WHAT IS REQUIRED → Output the full listing word for word.

MATERIAL PROVIDED →
(* ===== verification/ExpressionTheory.v ===== *)
(** * ExpressionTheory: what validation and the static questions guarantee

    A validated expression never reaches the evaluator's security errors and,
    on a row, fails only with evaluation errors; the depth guard is exact; an
    expression classified as boolean yields booleans, and one that the set
    question clears yields no set; and the fields that [static_field_reads]
    enumerates decide the value, unless a computed key sits inside the receiver
    of a subscript. *)

From Stdlib Require Import QArith.
From S2P Require Import Prelude Expressions.
Open Scope Z_scope.

(** ** Induction on expressions *)
Section induction.
Context `{Floats}.

Lemma total_app l1 l2 : total (l1 ++ l2) = (total l1 + total l2)%nat.
Proof. unfold total. induction l1 as [|x l1 IH]; cbn; [done|]. rewrite IH. lia. Qed.

Lemma total_elem {A} (f : A -> nat) l x : x ∈ l -> (f x <= total (map f l))%nat.
Proof.
  unfold total. induction l as [|y l IH]; [by intros ?%not_elem_of_nil|].
  intros [->|Hx]%elem_of_cons; cbn; [|specialize (IH Hx)]; lia.
Qed.

Lemma total_map_add {A} (f g : A -> nat) l : total (map (fun x => f x + g x)%nat l) = (total (map f l) + total (map g l))%nat.
Proof. unfold total. induction l as [|x l IH]; cbn; [done|]. rewrite IH. lia. Qed.

Lemma total_map_ext {A} (f g : A -> nat) l : (forall x, f x = g x) -> total (map f l) = total (map g l).
Proof. intros E. unfold total. induction l as [|x l IH]; cbn; [done|]. by rewrite E, IH. Qed.

Lemma total_cons x l : total (x :: l) = (x + total l)%nat.
Proof. done. Qed.

Local Ltac sum := cbn -[total]; repeat (rewrite ?total_cons, ?total_app, ?map_app, ?map_map; cbn -[total]).

(** A tree has one node more than the trees below it. *)
Lemma nodes_children n : node_nodes n = S (total (map node_nodes (iter_child_nodes n))).
Proof.
  destruct n as [e|e|e|]; [sum; cbn; lia| |sum; cbn; lia|done].
  destruct e; sum; rewrite ?(Nat.add_comm _ (S (total []))); try done; try (unfold total; cbn; lia).
  - by rewrite Nat.add_assoc.
  - rewrite (total_map_ext _ (fun r : cmpop * expr => 1 + expr_nodes r.2)%nat), total_map_add by done. lia.
  - rewrite total_map_add. do 2 f_equal. induction items as [|[[k|] x] l IH]; sum; [done| |done]. by rewrite IH.
Qed.

Lemma sub_smaller e x : x ∈ subexprs e -> (expr_nodes x < expr_nodes e)%nat.
Proof.
  destruct e; cbn -[total]; rewrite ?elem_of_cons, ?elem_of_nil, ?elem_of_app, ?list_elem_of_fmap; intros Hx;
    try (by intuition (subst; lia)); try (apply (total_elem expr_nodes) in Hx; lia).
  - destruct Hx as [->|[Hx|([k y] & -> & Hx)]]; [lia| |].
    + apply (total_elem expr_nodes) in Hx. lia.
    + apply (total_elem (fun kw => S (expr_nodes kw.2))) in Hx. cbn -[total] in *. lia.
  - destruct Hx as [->|([op y] & -> & Hx)]; [lia|].
    apply (total_elem (fun r => S (expr_nodes r.2))) in Hx. cbn -[total] in *. lia.
  - destruct Hx as [([k y] & Hx & Hk)%list_elem_of_omap|([k y] & -> & Hx)];
      apply (total_elem (fun kv => match kv.1 with Some k => expr_nodes k | None => 0 end + expr_nodes kv.2)%nat) in Hx;
      cbn -[total] in *; subst; lia.
Qed.

Lemma expr_children_ind (P : expr -> Prop) :
  (forall e, (forall x, x ∈ subexprs e -> P x) -> P e) -> forall e, P e.
Proof.
  intros Hstep e. remember (expr_nodes e) as n eqn:En. revert e En.
  induction n as [n IH] using lt_wf_ind. intros e ->. apply Hstep. intros x Hx. eapply IH; [|done]. by apply sub_smaller.
Qed.

(** The nodes below a child are nodes below its parent. *)
Lemma walk_eq e : walk e = e :: flat_map walk (subexprs e).
Proof.
  assert (Esnd : forall {K} (l : list (K * expr)), flat_map (fun kv => walk kv.2) l = flat_map walk (map snd l)).
  { intros K l. induction l as [|kv l IH]; cbn; [done|]. by rewrite IH. }
  destruct e; cbn; rewrite ?flat_map_app, ?app_nil_r, <- ?Esnd; try done.
  do 2 f_equal. induction items as [|[[k|] x] l IH]; cbn; rewrite ?IH; done.
Qed.

Lemma walk_self e : e ∈ walk e.
Proof. rewrite walk_eq. by left. Qed.

Lemma walk_sub e x y : x ∈ subexprs e -> y ∈ walk x -> y ∈ walk e.
Proof.
  intros Hx Hy. rewrite walk_eq. right. apply list_elem_of_In, in_flat_map. exists x. by rewrite <- !list_elem_of_In.
Qed.

Lemma walk_forallb p e x : forallb p (walk e) = true -> x ∈ subexprs e -> forallb p (walk x) = true.
Proof.
  rewrite !forallb_forall. intros Hp Hx y Hy. apply Hp, list_elem_of_In. eapply walk_sub; [done|]. by apply list_elem_of_In.
Qed.
End induction.

(** ** The depth guard *)
Section depth.
Context `{Floats}.

(** [below n d m]: [m] lies [d] levels under [n]. *)
Inductive below (n : node) : nat -> node -> Prop :=
  | below_self : below n 0 n
  | below_child c d m : c ∈ iter_child_nodes n -> below c d m -> below n (S d) m.

Lemma total_rev l : total (rev l) = total l.
Proof. induction l as [|x l IH]; [done|]. cbn [rev]. rewrite total_app, IH, !total_cons. cbn. lia. Qed.

(** With enough fuel the loop accepts exactly the stacks on which nothing lies deeper than 64. *)
Lemma depth_loop_spec fuel pending :
  (total (map (fun p => node_nodes p.1) pending) <= fuel)%nat ->
  depth_loop fuel pending = true <-> forall n k d m, (n, k) ∈ pending -> below n d m -> (k + d <= 64)%nat.
Proof.
  revert pending. induction fuel as [|fuel IH]; intros [|[n k] pending]; cbn -[total Nat.ltb]; intros Hf;
    try (split; [intros _ n' k' d m []%not_elem_of_nil|done]).
  - rewrite total_cons, nodes_children in Hf. lia.
  - rewrite total_cons, nodes_children in Hf. destruct (Nat.ltb_spec 64 k) as [Hk|Hk].
    + split; [done|]. intros Hall. specialize (Hall n k 0%nat n ltac:(by left) (below_self n)). lia.
    + rewrite IH; [|rewrite map_app, total_app, map_rev, total_rev, map_map; cbn -[total]; etransitivity; [|apply le_S_n, Hf]; done].
      split.
      * intros Hall n' k' d m [[= -> ->]|Hin]%elem_of_cons Hb; [|eapply (Hall n' k'); [apply elem_of_app; by right|done]].
        destruct Hb as [|c d m Hc Hb]; [lia|].
        enough (S k + d <= 64)%nat by lia. apply (Hall c (S k) d m); [|done]. apply elem_of_app. left.
        apply list_elem_of_In. rewrite <- in_rev. apply in_map_iff. exists c. by rewrite <- list_elem_of_In.
      * intros Hall n' k' d m [Hin|Hin]%elem_of_app Hb; [|apply (Hall n' k' d m); [by right|done]].
        apply list_elem_of_In in Hin. rewrite <- in_rev in Hin. apply in_map_iff in Hin as (c & [= -> <-] & Hc%list_elem_of_In).
        enough (k + S d <= 64)%nat by lia. apply (Hall n k (S d) m); [by left|]. by econstructor.
Qed.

THE COMPLETED TASK →
(* ===== verification/ExpressionTheory.v ===== *)
(** * ExpressionTheory: what validation and the static questions guarantee

    A validated expression never reaches the evaluator's security errors and,
    on a row, fails only with evaluation errors; the depth guard is exact; an
    expression classified as boolean yields booleans, and one that the set
    question clears yields no set; and the fields that [static_field_reads]
    enumerates decide the value, unless a computed key sits inside the receiver
    of a subscript. *)

From Stdlib Require Import QArith.
From S2P Require Import Prelude Expressions.
Open Scope Z_scope.

(** ** Induction on expressions *)
Section induction.
Context `{Floats}.

Lemma total_app l1 l2 : total (l1 ++ l2) = (total l1 + total l2)%nat.
Proof. unfold total. induction l1 as [|x l1 IH]; cbn; [done|]. rewrite IH. lia. Qed.

Lemma total_elem {A} (f : A -> nat) l x : x ∈ l -> (f x <= total (map f l))%nat.
Proof.
  unfold total. induction l as [|y l IH]; [by intros ?%not_elem_of_nil|].
  intros [->|Hx]%elem_of_cons; cbn; [|specialize (IH Hx)]; lia.
Qed.

Lemma total_map_add {A} (f g : A -> nat) l : total (map (fun x => f x + g x)%nat l) = (total (map f l) + total (map g l))%nat.
Proof. unfold total. induction l as [|x l IH]; cbn; [done|]. rewrite IH. lia. Qed.

Lemma total_map_ext {A} (f g : A -> nat) l : (forall x, f x = g x) -> total (map f l) = total (map g l).
Proof. intros E. unfold total. induction l as [|x l IH]; cbn; [done|]. by rewrite E, IH. Qed.

Lemma total_cons x l : total (x :: l) = (x + total l)%nat.
Proof. done. Qed.

Local Ltac sum := cbn -[total]; repeat (rewrite ?total_cons, ?total_app, ?map_app, ?map_map; cbn -[total]).

(** A tree has one node more than the trees below it. *)
Lemma nodes_children n : node_nodes n = S (total (map node_nodes (iter_child_nodes n))).
Proof.
  destruct n as [e|e|e|]; [sum; cbn; lia| |sum; cbn; lia|done].
  destruct e; sum; rewrite ?(Nat.add_comm _ (S (total []))); try done; try (unfold total; cbn; lia).
  - by rewrite Nat.add_assoc.
  - rewrite (total_map_ext _ (fun r : cmpop * expr => 1 + expr_nodes r.2)%nat), total_map_add by done. lia.
  - rewrite total_map_add. do 2 f_equal. induction items as [|[[k|] x] l IH]; sum; [done| |done]. by rewrite IH.
Qed.

Lemma sub_smaller e x : x ∈ subexprs e -> (expr_nodes x < expr_nodes e)%nat.
Proof.
  destruct e; cbn -[total]; rewrite ?elem_of_cons, ?elem_of_nil, ?elem_of_app, ?list_elem_of_fmap; intros Hx;
    try (by intuition (subst; lia)); try (apply (total_elem expr_nodes) in Hx; lia).
  - destruct Hx as [->|[Hx|([k y] & -> & Hx)]]; [lia| |].
    + apply (total_elem expr_nodes) in Hx. lia.
    + apply (total_elem (fun kw => S (expr_nodes kw.2))) in Hx. cbn -[total] in *. lia.
  - destruct Hx as [->|([op y] & -> & Hx)]; [lia|].
    apply (total_elem (fun r => S (expr_nodes r.2))) in Hx. cbn -[total] in *. lia.
  - destruct Hx as [([k y] & Hx & Hk)%list_elem_of_omap|([k y] & -> & Hx)];
      apply (total_elem (fun kv => match kv.1 with Some k => expr_nodes k | None => 0 end + expr_nodes kv.2)%nat) in Hx;
      cbn -[total] in *; subst; lia.
Qed.

Lemma expr_children_ind (P : expr -> Prop) :
  (forall e, (forall x, x ∈ subexprs e -> P x) -> P e) -> forall e, P e.
Proof.
  intros Hstep e. remember (expr_nodes e) as n eqn:En. revert e En.
  induction n as [n IH] using lt_wf_ind. intros e ->. apply Hstep. intros x Hx. eapply IH; [|done]. by apply sub_smaller.
Qed.

(** The nodes below a child are nodes below its parent. *)
Lemma walk_eq e : walk e = e :: flat_map walk (subexprs e).
Proof.
  assert (Esnd : forall {K} (l : list (K * expr)), flat_map (fun kv => walk kv.2) l = flat_map walk (map snd l)).
  { intros K l. induction l as [|kv l IH]; cbn; [done|]. by rewrite IH. }
  destruct e; cbn; rewrite ?flat_map_app, ?app_nil_r, <- ?Esnd; try done.
  do 2 f_equal. induction items as [|[[k|] x] l IH]; cbn; rewrite ?IH; done.
Qed.

Lemma walk_self e : e ∈ walk e.
Proof. rewrite walk_eq. by left. Qed.

Lemma walk_sub e x y : x ∈ subexprs e -> y ∈ walk x -> y ∈ walk e.
Proof.
  intros Hx Hy. rewrite walk_eq. right. apply list_elem_of_In, in_flat_map. exists x. by rewrite <- !list_elem_of_In.
Qed.

Lemma walk_forallb p e x : forallb p (walk e) = true -> x ∈ subexprs e -> forallb p (walk x) = true.
Proof.
  rewrite !forallb_forall. intros Hp Hx y Hy. apply Hp, list_elem_of_In. eapply walk_sub; [done|]. by apply list_elem_of_In.
Qed.
End induction.

(** ** The depth guard *)
Section depth.
Context `{Floats}.

(** [below n d m]: [m] lies [d] levels under [n]. *)
Inductive below (n : node) : nat -> node -> Prop :=
  | below_self : below n 0 n
  | below_child c d m : c ∈ iter_child_nodes n -> below c d m -> below n (S d) m.

Lemma total_rev l : total (rev l) = total l.
Proof. induction l as [|x l IH]; [done|]. cbn [rev]. rewrite total_app, IH, !total_cons. cbn. lia. Qed.

(** With enough fuel the loop accepts exactly the stacks on which nothing lies deeper than 64. *)
Lemma depth_loop_spec fuel pending :
  (total (map (fun p => node_nodes p.1) pending) <= fuel)%nat ->
  depth_loop fuel pending = true <-> forall n k d m, (n, k) ∈ pending -> below n d m -> (k + d <= 64)%nat.
Proof.
  revert pending. induction fuel as [|fuel IH]; intros [|[n k] pending]; cbn -[total Nat.ltb]; intros Hf;
    try (split; [intros _ n' k' d m []%not_elem_of_nil|done]).
  - rewrite total_cons, nodes_children in Hf. lia.
  - rewrite total_cons, nodes_children in Hf. destruct (Nat.ltb_spec 64 k) as [Hk|Hk].
    + split; [done|]. intros Hall. specialize (Hall n k 0%nat n ltac:(by left) (below_self n)). lia.
    + rewrite IH; [|rewrite map_app, total_app, map_rev, total_rev, map_map; cbn -[total]; etransitivity; [|apply le_S_n, Hf]; done].
      split.
      * intros Hall n' k' d m [[= -> ->]|Hin]%elem_of_cons Hb; [|eapply (Hall n' k'); [apply elem_of_app; by right|done]].
        destruct Hb as [|c d m Hc Hb]; [lia|].
        enough (S k + d <= 64)%nat by lia. apply (Hall c (S k) d m); [|done]. apply elem_of_app. left.
        apply list_elem_of_In. rewrite <- in_rev. apply in_map_iff. exists c. by rewrite <- list_elem_of_In.
      * intros Hall n' k' d m [Hin|Hin]%elem_of_app Hb; [|apply (Hall n' k' d m); [by right|done]].
        apply list_elem_of_In in Hin. rewrite <- in_rev in Hin. apply in_map_iff in Hin as (c & [= -> <-] & Hc%list_elem_of_In).
        enough (k + S d <= 64)%nat by lia. apply (Hall n k (S d) m); [by left|]. by econstructor.
Qed.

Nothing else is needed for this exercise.